Start of EXCERPTED DATA

(** ** Scrolling inside vertical margins *)

Lemma move_lines_up_view (r : ring Line) y n k :
  ring_ok r -> 0 <= y -> 0 <= n -> y + n + Z.of_nat k <= size r ->
  exists r', move_lines_up r y n k = Some r' /\ ring_ok r' /\ size r' = size r /\ _zero r' = _zero r /\
    view r' = take (Z.to_nat y) (view r) ++ take k (drop (Z.to_nat (y + n)) (view r))
              ++ drop (Z.to_nat y + k) (view r).
Proof.
  revert r y. induction k as [|k IH]; intros r y Hr Hy Hn Hk; cbn [move_lines_up].
  - exists r. split_and!; try done. by rewrite take_0, Nat.add_0_r, app_nil_l, take_drop.
  - pose proof (size_view r) as Hs.
    destruct (lookup_lt_is_Some_2 (view r) (Z.to_nat (y + n))) as [l E]; [lia|].
    rewrite at_view, Z.mod_small, E by (done || lia). cbn [mbind option_bind].
    assert (Hv : view (set_at r y l) = <[Z.to_nat y := l]> (view r))
      by (rewrite view_set_at, Z.mod_small by (done || lia); done).
    destruct (IH (set_at r y l) (y + 1)) as (r' & E' & Hr' & Hs' & Hz' & Hv');
      [by apply set_at_ok|lia|done|rewrite set_at_size; lia|].
    exists r'. split_and!; [done|done|by rewrite Hs', set_at_size|done|]. rewrite Hv', Hv.
    replace (Z.to_nat (y + 1 + n)) with (S (Z.to_nat (y + n))) by lia.
    replace (Z.to_nat (y + 1)) with (S (Z.to_nat y)) by lia.
    rewrite (take_S_r _ _ l) by (apply list_lookup_insert_eq; lia).
    rewrite take_insert_ge, !drop_insert_lt, (drop_S _ _ _ E) by lia.
    rewrite <- app_assoc. cbn [take app]. do 4 f_equal. lia.
Qed.

(** The view after moving the lines of the margin [f .. f + h - 1] up by
    [n2 <= h]; the code skips the loop when nothing moves. *)
Lemma margin_moved (r : ring Line) f h n2 :
  ring_ok r -> 0 <= f -> 0 <= n2 <= h -> f + h <= size r ->
  exists r', (if negb (n2 =? 0) && (n2 <? h) then move_lines_up r f n2 (Z.to_nat (h - n2)) else Some r) = Some r' /\
    ring_ok r' /\ size r' = size r /\
    view r' = take (Z.to_nat f) (view r) ++ take (Z.to_nat (h - n2)) (drop (Z.to_nat (f + n2)) (view r))
              ++ drop (Z.to_nat (f + h - n2)) (view r).
Proof.
  intros Hr Hf Hn Hh. destruct (Z.eqb_spec n2 0) as [->|N0]; [|destruct (Z.ltb_spec n2 h)]; simpl.
  - exists r. split_and!; try done. rewrite Z.add_0_r, !Z.sub_0_r.
    rewrite <- (take_drop (Z.to_nat f) (view r)) at 1. f_equal.
    rewrite <- (take_drop (Z.to_nat h) (drop (Z.to_nat f) (view r))) at 1. f_equal.
    rewrite drop_drop. f_equal. lia.
  - destruct (move_lines_up_view r f n2 (Z.to_nat (h - n2))) as (r' & E & ? & ? & _ & Hv); [done|lia..|].
    exists r'. split_and!; try done. rewrite Hv. do 3 f_equal. lia.
  - exists r. split_and!; try done. replace (h - n2) with 0 by lia. replace (f + h - n2) with f by lia.
    simpl. by rewrite take_drop.
Qed.

(** Scrolling up inside vertical margins that span the full width: the
    margin's lines move up by [n], blank lines enter at its bottom, and every
    line outside the margin, the whole history included, is untouched.  A
    count above the margin's height clears the margin. *)
Lemma scrollUp_margin_lines g n a m :
  grid_ok g -> 0 <= n ->
  0 <= from (vertical m) <= to (vertical m) -> to (vertical m) < lines (_pageSize g) ->
  0 < columns (_pageSize g) -> fullHorizontal g m = true -> fullVertical g m = false ->
  let f := from (vertical m) in
  let h := range_length (vertical m) in
  let n2 := Z.min n h in
  exists g', scrollUp_margin g n a m = Some (g', 0) /\ grid_ok g' /\ _pageSize g' = _pageSize g /\
    _linesUsed g' = _linesUsed g /\ history g' = history g /\
    page g' = take (Z.to_nat f) (page g)
              ++ take (Z.to_nat (h - n2)) (drop (Z.to_nat (f + n2)) (page g))
              ++ replicate (Z.to_nat n2) (blank_line (defaultLineFlags g) (columns (_pageSize g)) a)
              ++ drop (Z.to_nat (f + h)) (page g).
Proof.
  intros Hok Hn Hm1 Hm2 Hc Hfh Hfv f h n2. destruct (grid_split g Hok) as (U & Hv & HA & HH & HU).
  pose proof Hok as [Hr Hl Hu]. unfold scrollUp_margin. rewrite Hfh, Hfv.
  assert (Hhor : horizontal m = mkRange 0 (columns (_pageSize g) - 1)) by (by apply (bool_decide_eq_true_1 _)).
  rewrite Hhor. simpl from. simpl to. zbool. cbn [negb andb].
  fold h n2. assert (Hto : to (vertical m) = f + h - 1) by (unfold f, h, range_length; lia).
  assert (Hn2 : 0 <= n2 <= h) by (unfold h, range_length in *; lia).
  assert (Hf : 0 <= f /\ f + h <= lines (_pageSize g)) by (unfold f in *; lia).
  fold f. rewrite Hto. clearbody f h n2.
  destruct (margin_moved (_lines g) f h n2 Hr) as (r & E & Hr' & Hs' & Hvr); [lia|done|lia|].
  rewrite E. cbn [mbind option_bind]. unfold update_lines.
  set (blank := blank_line (defaultLineFlags g) (columns (_pageSize g)) a).
  assert (HV : length (view (_lines g)) = Z.to_nat (size (_lines g)))
    by (rewrite size_view; lia).
  destruct (view_update_range r (fun l => Some (line_reset_width l (defaultLineFlags g) a (columns (_pageSize g))))
    (f + h - 1 - n2 + 1) (Z.to_nat n2) (replicate (Z.to_nat n2) blank)) as (r2 & E2 & Hr2 & Hs2 & _ & Hv2);
    [done|lia|rewrite Hs'; lia| |].
  { rewrite mapM_total. f_equal. unfold line_reset_width. rewrite fmap_const_replicate. f_equal.
    rewrite length_take, length_drop, <- (Nat2Z.id (length (view r))), <- size_view, Hs'. lia. }
  cbn [_lines with_lines]. rewrite E2. simpl. eexists. split; [done|].
  set (V := view (_lines g)) in *.
  assert (Hvv : view r2 = take (Z.to_nat f) V ++ take (Z.to_nat (h - n2)) (drop (Z.to_nat (f + n2)) V)
                          ++ replicate (Z.to_nat n2) blank ++ drop (Z.to_nat (f + h)) V).
  { rewrite Hv2, Hvr.
    rewrite (app_assoc (take _ V) (take _ _) (drop (Z.to_nat (f + h - n2)) V)).
    rewrite take_app_length' by (len; lia). rewrite drop_app_ge by (len; lia). rewrite <- app_assoc.
    do 3 f_equal. rewrite drop_drop. f_equal. len. lia. }
  destruct (grid_of_view (with_lines g r2)
    (take (Z.to_nat f) (page g) ++ take (Z.to_nat (h - n2)) (drop (Z.to_nat (f + n2)) (page g))
     ++ replicate (Z.to_nat n2) blank ++ drop (Z.to_nat (f + h)) (page g)) U (history g)) as [Ep Eh].
  - simpl. rewrite Hvv, Hv. rewrite !drop_app_le, !take_app_le by (len; lia).
    by rewrite <- !app_assoc.
  - simpl. len. lia.
  - done.
  - split_and!; try done. apply (grid_ok_lines g r2); [done|done|congruence].
Qed.

(** ** Wrapping a logical line *)

Definition line_cells l : list Cell := match _buffer l with Inflated cells => cells | Trivial _ => [] end.

(** Lines [i], [i + 1], ... of a logical line laid out at a width. *)
Definition wrapped_from (i width : Z) (base : flags) (noWrap : bool) (ls : list Line) : Prop :=
  forall j l, ls !! j = Some l ->
    line_size l = width /\ _flags l = Z.lor base (wrap_flag (i + Z.of_nat j) noWrap) /\
    _buffer l = Inflated (line_cells l).

Lemma wrapped_from_cons i width base noWrap l ls :
  line_size l = width -> _flags l = Z.lor base (wrap_flag i noWrap) -> _buffer l = Inflated (line_cells l) ->
  wrapped_from (i + 1) width base noWrap ls -> wrapped_from i width base noWrap (l :: ls).
Proof.
  intros Hs Hf Hb Hls [|j] l'; simpl.
  - intros [= <-]. by rewrite Z.add_0_r.
  - intros Hj. destruct (Hls j l' Hj) as (? & Hf' & ?).
    replace (i + Z.of_nat (S j)) with (i + 1 + Z.of_nat j) by lia. done.
Qed.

End of EXCERPTED DATA

Take the lines above from the one containing "(f + h - 1 - n2" to the one containing "- simpl. len. lia." and retype them exactly, both ends included, with nothing added.

[COMPLETED EXERCISE]:
    (f + h - 1 - n2 + 1) (Z.to_nat n2) (replicate (Z.to_nat n2) blank)) as (r2 & E2 & Hr2 & Hs2 & _ & Hv2);
    [done|lia|rewrite Hs'; lia| |].
  { rewrite mapM_total. f_equal. unfold line_reset_width. rewrite fmap_const_replicate. f_equal.
    rewrite length_take, length_drop, <- (Nat2Z.id (length (view r))), <- size_view, Hs'. lia. }
  cbn [_lines with_lines]. rewrite E2. simpl. eexists. split; [done|].
  set (V := view (_lines g)) in *.
  assert (Hvv : view r2 = take (Z.to_nat f) V ++ take (Z.to_nat (h - n2)) (drop (Z.to_nat (f + n2)) V)
                          ++ replicate (Z.to_nat n2) blank ++ drop (Z.to_nat (f + h)) V).
  { rewrite Hv2, Hvr.
    rewrite (app_assoc (take _ V) (take _ _) (drop (Z.to_nat (f + h - n2)) V)).
    rewrite take_app_length' by (len; lia). rewrite drop_app_ge by (len; lia). rewrite <- app_assoc.
    do 3 f_equal. rewrite drop_drop. f_equal. len. lia. }
  destruct (grid_of_view (with_lines g r2)
    (take (Z.to_nat f) (page g) ++ take (Z.to_nat (h - n2)) (drop (Z.to_nat (f + n2)) (page g))
     ++ replicate (Z.to_nat n2) blank ++ drop (Z.to_nat (f + h)) (page g)) U (history g)) as [Ep Eh].
  - simpl. rewrite Hvv, Hv. rewrite !drop_app_le, !take_app_le by (len; lia).
    by rewrite <- !app_assoc.
  - simpl. len. lia.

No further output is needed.